**Exercise requirements:** Each line in these records that contains "Prelude" counts once. Give the number only.

(Data for analysis begins)

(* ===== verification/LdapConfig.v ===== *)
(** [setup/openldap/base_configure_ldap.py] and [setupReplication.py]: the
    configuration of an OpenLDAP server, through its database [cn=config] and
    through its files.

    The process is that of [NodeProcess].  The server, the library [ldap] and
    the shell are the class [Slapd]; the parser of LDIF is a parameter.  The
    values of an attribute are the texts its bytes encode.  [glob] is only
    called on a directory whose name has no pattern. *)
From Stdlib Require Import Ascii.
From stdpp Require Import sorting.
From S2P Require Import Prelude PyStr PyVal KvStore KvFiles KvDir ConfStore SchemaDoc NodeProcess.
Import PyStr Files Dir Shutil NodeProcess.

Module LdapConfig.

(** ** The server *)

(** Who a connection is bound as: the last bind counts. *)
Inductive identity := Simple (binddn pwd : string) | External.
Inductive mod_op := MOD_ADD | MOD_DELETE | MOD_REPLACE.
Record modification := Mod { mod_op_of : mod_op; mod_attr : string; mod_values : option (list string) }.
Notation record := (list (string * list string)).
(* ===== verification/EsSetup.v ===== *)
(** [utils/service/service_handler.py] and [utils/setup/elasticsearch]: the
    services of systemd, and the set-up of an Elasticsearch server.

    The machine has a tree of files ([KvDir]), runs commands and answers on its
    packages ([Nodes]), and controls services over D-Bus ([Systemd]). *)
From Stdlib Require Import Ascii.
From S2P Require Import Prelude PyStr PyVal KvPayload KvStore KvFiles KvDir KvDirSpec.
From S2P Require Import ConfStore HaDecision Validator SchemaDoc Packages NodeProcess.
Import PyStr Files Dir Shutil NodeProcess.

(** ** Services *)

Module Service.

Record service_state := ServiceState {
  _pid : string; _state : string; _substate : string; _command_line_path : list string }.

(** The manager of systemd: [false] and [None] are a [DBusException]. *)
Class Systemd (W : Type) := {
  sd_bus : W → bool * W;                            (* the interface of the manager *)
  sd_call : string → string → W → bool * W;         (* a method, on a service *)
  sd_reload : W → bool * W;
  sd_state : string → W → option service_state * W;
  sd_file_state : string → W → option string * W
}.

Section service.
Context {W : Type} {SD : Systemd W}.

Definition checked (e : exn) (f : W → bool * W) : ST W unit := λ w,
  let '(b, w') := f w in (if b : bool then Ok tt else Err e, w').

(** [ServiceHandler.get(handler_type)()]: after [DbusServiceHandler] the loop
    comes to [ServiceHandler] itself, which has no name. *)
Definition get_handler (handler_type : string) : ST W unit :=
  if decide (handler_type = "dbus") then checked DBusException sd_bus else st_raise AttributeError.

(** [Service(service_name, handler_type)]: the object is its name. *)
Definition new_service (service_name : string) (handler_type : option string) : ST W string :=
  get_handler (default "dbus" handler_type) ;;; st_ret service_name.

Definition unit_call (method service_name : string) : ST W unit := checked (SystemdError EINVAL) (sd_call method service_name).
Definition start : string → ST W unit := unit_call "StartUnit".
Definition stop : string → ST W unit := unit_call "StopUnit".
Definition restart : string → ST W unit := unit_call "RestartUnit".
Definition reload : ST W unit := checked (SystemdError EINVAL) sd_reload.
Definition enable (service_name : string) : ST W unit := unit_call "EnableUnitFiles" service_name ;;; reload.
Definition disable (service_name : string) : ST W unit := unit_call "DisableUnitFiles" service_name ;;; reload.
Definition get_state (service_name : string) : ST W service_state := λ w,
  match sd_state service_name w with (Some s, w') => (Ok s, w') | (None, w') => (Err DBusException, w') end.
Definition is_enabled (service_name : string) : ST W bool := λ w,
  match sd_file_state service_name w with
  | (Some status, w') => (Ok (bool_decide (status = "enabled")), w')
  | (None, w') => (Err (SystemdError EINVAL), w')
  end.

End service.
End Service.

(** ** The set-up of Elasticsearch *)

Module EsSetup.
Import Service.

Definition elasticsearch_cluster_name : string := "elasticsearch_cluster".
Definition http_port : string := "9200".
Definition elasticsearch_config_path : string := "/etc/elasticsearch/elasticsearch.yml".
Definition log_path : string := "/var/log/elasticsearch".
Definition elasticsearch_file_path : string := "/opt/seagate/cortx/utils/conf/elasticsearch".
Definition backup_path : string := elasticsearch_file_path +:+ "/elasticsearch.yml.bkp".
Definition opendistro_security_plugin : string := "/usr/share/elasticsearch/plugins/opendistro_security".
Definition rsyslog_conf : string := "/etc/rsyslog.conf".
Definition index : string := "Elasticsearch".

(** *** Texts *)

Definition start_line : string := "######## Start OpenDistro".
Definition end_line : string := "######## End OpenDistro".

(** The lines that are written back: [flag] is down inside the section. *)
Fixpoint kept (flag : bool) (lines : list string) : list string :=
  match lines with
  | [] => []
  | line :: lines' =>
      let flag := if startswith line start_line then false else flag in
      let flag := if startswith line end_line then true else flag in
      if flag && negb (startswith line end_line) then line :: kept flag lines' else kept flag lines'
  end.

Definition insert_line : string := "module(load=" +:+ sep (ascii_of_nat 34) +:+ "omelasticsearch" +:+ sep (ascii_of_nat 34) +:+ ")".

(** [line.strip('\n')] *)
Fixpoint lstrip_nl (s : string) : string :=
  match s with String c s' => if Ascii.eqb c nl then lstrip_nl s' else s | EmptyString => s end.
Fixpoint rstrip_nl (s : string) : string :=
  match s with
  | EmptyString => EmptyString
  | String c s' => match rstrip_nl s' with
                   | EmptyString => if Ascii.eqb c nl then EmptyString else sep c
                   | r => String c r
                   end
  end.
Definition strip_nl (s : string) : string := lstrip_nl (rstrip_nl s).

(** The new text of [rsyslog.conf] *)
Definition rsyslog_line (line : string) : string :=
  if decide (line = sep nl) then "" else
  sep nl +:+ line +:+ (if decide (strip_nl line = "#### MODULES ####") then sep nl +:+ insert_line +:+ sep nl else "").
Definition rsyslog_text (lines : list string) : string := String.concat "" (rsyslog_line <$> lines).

(Data for analysis ends)
(Data for analysis begins)

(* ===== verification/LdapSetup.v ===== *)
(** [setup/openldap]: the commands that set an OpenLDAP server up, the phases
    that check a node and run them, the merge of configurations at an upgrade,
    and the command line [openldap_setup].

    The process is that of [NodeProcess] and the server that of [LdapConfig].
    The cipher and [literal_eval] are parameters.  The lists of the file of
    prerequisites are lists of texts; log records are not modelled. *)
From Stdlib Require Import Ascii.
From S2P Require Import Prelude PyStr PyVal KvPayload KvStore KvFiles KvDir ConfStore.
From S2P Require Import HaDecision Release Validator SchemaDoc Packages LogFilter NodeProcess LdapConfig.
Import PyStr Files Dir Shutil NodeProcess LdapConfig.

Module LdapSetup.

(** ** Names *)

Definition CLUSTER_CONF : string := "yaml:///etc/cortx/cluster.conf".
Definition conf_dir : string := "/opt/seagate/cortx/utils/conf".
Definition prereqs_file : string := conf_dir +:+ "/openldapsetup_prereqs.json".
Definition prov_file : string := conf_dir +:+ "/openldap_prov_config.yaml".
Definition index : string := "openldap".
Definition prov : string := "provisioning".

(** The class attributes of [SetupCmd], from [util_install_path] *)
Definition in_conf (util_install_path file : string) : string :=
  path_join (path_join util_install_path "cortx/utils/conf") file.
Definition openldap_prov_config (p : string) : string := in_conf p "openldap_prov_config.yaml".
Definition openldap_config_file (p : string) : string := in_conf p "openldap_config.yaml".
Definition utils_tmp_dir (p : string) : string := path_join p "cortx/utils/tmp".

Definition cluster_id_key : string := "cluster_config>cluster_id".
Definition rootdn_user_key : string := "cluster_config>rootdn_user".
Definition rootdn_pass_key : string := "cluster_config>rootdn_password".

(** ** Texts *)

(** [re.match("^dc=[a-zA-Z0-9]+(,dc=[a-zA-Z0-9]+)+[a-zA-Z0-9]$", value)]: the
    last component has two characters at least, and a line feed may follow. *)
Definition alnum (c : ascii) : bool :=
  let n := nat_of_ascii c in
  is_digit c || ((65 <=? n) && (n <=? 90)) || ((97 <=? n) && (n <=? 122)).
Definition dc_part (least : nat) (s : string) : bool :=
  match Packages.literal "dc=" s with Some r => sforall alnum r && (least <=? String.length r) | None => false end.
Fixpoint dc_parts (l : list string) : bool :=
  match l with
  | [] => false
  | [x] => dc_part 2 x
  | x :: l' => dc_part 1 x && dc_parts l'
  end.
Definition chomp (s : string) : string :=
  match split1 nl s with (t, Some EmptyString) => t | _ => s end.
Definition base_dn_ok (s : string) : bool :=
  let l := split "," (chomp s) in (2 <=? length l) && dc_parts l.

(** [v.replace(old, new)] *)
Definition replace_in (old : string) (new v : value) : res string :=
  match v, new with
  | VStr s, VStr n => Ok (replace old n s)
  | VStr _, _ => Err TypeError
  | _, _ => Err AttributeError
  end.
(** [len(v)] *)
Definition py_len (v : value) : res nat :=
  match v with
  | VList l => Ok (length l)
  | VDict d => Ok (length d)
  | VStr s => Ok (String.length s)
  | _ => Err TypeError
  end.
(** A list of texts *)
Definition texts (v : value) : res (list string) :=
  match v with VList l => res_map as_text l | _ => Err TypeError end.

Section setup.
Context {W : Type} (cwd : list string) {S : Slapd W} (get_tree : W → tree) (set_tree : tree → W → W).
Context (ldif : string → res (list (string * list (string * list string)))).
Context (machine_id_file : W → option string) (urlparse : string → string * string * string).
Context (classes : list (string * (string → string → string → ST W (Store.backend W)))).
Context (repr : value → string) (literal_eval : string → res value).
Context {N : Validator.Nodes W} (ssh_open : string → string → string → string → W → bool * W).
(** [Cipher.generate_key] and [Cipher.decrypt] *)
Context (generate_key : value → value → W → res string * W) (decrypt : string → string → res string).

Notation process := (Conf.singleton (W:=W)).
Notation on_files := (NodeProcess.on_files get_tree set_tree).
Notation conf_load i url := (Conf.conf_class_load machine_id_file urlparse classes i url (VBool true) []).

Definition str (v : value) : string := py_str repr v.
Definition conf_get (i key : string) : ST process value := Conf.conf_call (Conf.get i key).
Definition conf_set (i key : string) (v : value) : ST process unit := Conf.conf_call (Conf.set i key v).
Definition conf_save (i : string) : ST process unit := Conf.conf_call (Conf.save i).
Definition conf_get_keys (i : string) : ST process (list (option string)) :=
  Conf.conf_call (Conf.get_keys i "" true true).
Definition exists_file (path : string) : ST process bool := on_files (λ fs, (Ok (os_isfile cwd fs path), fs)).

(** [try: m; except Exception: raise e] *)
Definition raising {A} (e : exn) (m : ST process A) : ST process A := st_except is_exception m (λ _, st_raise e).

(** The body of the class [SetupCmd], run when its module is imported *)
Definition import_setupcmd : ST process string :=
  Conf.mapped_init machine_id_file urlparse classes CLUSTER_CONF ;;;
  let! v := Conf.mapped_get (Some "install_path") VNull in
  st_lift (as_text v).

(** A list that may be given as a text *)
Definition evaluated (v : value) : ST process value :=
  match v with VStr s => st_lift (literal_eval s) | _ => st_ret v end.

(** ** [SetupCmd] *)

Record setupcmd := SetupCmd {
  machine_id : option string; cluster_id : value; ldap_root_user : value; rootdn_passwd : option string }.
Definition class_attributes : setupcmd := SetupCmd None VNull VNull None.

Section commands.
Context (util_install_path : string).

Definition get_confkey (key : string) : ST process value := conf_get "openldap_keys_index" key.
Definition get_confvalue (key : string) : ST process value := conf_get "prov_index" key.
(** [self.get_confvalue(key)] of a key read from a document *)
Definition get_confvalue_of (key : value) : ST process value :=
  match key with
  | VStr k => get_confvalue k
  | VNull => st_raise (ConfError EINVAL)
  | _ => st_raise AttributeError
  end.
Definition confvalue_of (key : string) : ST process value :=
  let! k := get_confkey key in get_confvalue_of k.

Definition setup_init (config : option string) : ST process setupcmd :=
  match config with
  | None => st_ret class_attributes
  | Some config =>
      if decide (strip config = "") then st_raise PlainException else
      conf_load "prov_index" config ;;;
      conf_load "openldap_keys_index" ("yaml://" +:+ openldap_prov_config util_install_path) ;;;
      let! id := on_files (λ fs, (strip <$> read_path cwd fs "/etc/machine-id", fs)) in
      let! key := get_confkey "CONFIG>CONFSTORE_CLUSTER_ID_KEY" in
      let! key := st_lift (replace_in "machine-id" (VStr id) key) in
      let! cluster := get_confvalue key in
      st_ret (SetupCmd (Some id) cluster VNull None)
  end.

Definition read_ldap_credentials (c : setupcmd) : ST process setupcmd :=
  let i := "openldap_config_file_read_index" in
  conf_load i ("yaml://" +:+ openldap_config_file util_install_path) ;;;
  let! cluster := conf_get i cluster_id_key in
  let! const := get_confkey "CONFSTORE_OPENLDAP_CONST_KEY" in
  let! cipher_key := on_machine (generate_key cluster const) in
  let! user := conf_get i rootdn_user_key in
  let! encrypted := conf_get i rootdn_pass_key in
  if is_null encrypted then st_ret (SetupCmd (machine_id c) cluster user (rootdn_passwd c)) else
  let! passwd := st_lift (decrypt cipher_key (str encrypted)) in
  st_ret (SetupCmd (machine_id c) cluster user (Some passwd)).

(Data for analysis ends)

**Answer section:** 3